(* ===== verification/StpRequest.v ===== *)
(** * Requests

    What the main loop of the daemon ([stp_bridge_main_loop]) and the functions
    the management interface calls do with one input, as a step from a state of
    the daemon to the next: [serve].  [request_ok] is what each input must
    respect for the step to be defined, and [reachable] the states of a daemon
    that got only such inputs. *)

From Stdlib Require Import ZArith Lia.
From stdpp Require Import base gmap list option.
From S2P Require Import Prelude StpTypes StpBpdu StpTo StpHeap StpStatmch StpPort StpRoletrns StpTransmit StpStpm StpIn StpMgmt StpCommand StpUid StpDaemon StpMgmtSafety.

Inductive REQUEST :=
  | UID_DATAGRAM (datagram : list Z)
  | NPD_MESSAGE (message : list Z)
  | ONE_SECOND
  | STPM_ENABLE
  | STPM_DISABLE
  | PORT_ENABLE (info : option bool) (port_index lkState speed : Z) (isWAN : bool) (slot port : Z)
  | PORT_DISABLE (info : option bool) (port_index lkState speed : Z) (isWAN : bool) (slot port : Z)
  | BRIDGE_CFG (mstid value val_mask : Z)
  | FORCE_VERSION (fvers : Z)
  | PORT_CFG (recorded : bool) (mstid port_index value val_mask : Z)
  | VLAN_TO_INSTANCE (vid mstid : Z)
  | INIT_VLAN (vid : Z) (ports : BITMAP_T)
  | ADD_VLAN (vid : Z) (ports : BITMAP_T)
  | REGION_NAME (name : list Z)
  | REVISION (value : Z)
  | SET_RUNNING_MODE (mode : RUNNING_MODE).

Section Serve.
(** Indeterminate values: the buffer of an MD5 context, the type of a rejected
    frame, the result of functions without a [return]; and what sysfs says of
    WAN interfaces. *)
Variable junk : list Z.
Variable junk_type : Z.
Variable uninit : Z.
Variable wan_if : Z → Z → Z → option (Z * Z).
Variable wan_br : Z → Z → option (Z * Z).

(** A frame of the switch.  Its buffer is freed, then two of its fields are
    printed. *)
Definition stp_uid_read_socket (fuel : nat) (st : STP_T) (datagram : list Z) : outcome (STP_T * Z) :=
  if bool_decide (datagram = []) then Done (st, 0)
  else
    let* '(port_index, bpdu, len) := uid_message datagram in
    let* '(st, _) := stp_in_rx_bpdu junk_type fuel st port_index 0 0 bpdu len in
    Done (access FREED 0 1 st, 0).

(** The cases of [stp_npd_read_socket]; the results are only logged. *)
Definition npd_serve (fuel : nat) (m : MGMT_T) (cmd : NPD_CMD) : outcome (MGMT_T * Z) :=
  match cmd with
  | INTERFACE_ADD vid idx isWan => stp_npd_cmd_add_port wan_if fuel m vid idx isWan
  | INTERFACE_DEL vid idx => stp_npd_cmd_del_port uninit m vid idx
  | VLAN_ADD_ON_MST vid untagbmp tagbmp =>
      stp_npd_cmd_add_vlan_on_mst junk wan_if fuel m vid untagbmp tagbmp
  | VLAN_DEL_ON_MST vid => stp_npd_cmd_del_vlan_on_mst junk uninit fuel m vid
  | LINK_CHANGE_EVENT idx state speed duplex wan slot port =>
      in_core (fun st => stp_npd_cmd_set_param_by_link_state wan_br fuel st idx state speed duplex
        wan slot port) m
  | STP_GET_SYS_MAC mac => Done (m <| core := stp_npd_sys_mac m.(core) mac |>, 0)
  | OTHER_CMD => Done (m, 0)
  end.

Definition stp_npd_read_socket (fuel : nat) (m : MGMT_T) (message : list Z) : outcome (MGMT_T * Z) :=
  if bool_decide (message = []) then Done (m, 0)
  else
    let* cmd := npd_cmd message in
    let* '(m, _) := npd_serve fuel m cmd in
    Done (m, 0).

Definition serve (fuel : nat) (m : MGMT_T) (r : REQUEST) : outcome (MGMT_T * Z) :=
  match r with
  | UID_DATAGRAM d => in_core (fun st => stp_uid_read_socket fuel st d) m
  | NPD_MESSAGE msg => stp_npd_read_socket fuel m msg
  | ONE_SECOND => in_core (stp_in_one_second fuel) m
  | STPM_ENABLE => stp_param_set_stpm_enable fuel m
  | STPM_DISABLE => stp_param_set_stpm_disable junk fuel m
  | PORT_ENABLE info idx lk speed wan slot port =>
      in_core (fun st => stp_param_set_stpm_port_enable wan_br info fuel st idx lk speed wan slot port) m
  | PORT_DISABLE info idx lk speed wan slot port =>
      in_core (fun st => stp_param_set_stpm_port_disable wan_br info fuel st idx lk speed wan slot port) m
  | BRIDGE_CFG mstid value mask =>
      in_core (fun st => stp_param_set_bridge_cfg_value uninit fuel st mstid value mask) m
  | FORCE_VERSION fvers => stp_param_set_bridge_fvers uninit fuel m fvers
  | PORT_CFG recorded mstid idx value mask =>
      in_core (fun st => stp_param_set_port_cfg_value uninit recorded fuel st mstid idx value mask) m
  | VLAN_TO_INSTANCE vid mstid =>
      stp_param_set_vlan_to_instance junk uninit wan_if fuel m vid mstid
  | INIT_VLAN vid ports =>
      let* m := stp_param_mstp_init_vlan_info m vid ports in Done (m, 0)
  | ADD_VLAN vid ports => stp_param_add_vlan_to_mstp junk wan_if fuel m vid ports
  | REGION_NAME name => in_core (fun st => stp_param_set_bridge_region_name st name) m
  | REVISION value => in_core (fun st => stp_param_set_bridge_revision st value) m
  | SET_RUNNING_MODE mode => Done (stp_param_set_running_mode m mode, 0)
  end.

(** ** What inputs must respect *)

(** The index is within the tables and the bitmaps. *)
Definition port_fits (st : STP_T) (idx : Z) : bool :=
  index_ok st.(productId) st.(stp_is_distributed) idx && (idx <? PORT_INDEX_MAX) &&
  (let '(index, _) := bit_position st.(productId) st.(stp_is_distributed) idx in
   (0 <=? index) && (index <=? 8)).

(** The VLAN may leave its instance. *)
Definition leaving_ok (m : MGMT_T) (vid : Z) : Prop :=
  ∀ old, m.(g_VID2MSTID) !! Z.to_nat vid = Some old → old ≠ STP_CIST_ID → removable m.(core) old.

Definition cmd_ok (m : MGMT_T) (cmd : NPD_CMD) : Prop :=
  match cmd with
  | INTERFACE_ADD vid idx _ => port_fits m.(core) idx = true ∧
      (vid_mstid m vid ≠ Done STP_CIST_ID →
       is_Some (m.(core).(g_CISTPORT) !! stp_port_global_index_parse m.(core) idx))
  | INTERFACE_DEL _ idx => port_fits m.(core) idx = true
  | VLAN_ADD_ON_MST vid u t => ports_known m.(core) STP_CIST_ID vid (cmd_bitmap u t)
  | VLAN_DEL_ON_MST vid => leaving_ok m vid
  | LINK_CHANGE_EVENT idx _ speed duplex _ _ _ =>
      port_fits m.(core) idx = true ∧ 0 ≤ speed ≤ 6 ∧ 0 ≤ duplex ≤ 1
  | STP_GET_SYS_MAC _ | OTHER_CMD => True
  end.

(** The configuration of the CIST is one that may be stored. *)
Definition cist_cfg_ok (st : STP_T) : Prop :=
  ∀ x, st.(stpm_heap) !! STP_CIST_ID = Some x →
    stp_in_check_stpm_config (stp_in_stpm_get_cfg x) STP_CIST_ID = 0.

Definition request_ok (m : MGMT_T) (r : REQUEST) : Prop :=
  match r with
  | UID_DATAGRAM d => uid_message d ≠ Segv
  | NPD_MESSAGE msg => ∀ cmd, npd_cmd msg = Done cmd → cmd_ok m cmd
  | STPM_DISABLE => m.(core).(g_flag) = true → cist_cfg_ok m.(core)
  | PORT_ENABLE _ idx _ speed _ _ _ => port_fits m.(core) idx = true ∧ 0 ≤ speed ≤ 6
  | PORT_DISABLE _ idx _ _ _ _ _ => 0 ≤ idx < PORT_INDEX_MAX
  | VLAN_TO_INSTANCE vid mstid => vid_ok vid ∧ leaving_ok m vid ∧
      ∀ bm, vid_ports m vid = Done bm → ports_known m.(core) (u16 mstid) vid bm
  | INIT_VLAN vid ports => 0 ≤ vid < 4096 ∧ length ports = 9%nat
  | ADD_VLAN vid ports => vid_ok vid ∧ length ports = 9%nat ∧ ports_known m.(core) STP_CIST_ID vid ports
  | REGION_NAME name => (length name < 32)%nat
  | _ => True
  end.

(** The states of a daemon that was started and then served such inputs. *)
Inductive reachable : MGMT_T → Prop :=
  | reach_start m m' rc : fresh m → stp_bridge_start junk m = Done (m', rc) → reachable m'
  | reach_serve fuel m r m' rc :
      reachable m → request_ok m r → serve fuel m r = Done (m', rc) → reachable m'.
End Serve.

========

> _TASK ITEM_
In the material above, locate the line containing "Definition port_fits (st" and the line containing "mstid) vid bm". Transcribe exactly those two lines and every line between them, and nothing more.

> _WRITTEN RESPONSE_
Definition port_fits (st : STP_T) (idx : Z) : bool :=
  index_ok st.(productId) st.(stp_is_distributed) idx && (idx <? PORT_INDEX_MAX) &&
  (let '(index, _) := bit_position st.(productId) st.(stp_is_distributed) idx in
   (0 <=? index) && (index <=? 8)).

(** The VLAN may leave its instance. *)
Definition leaving_ok (m : MGMT_T) (vid : Z) : Prop :=
  ∀ old, m.(g_VID2MSTID) !! Z.to_nat vid = Some old → old ≠ STP_CIST_ID → removable m.(core) old.

Definition cmd_ok (m : MGMT_T) (cmd : NPD_CMD) : Prop :=
  match cmd with
  | INTERFACE_ADD vid idx _ => port_fits m.(core) idx = true ∧
      (vid_mstid m vid ≠ Done STP_CIST_ID →
       is_Some (m.(core).(g_CISTPORT) !! stp_port_global_index_parse m.(core) idx))
  | INTERFACE_DEL _ idx => port_fits m.(core) idx = true
  | VLAN_ADD_ON_MST vid u t => ports_known m.(core) STP_CIST_ID vid (cmd_bitmap u t)
  | VLAN_DEL_ON_MST vid => leaving_ok m vid
  | LINK_CHANGE_EVENT idx _ speed duplex _ _ _ =>
      port_fits m.(core) idx = true ∧ 0 ≤ speed ≤ 6 ∧ 0 ≤ duplex ≤ 1
  | STP_GET_SYS_MAC _ | OTHER_CMD => True
  end.

(** The configuration of the CIST is one that may be stored. *)
Definition cist_cfg_ok (st : STP_T) : Prop :=
  ∀ x, st.(stpm_heap) !! STP_CIST_ID = Some x →
    stp_in_check_stpm_config (stp_in_stpm_get_cfg x) STP_CIST_ID = 0.

Definition request_ok (m : MGMT_T) (r : REQUEST) : Prop :=
  match r with
  | UID_DATAGRAM d => uid_message d ≠ Segv
  | NPD_MESSAGE msg => ∀ cmd, npd_cmd msg = Done cmd → cmd_ok m cmd
  | STPM_DISABLE => m.(core).(g_flag) = true → cist_cfg_ok m.(core)
  | PORT_ENABLE _ idx _ speed _ _ _ => port_fits m.(core) idx = true ∧ 0 ≤ speed ≤ 6
  | PORT_DISABLE _ idx _ _ _ _ _ => 0 ≤ idx < PORT_INDEX_MAX
  | VLAN_TO_INSTANCE vid mstid => vid_ok vid ∧ leaving_ok m vid ∧
      ∀ bm, vid_ports m vid = Done bm → ports_known m.(core) (u16 mstid) vid bm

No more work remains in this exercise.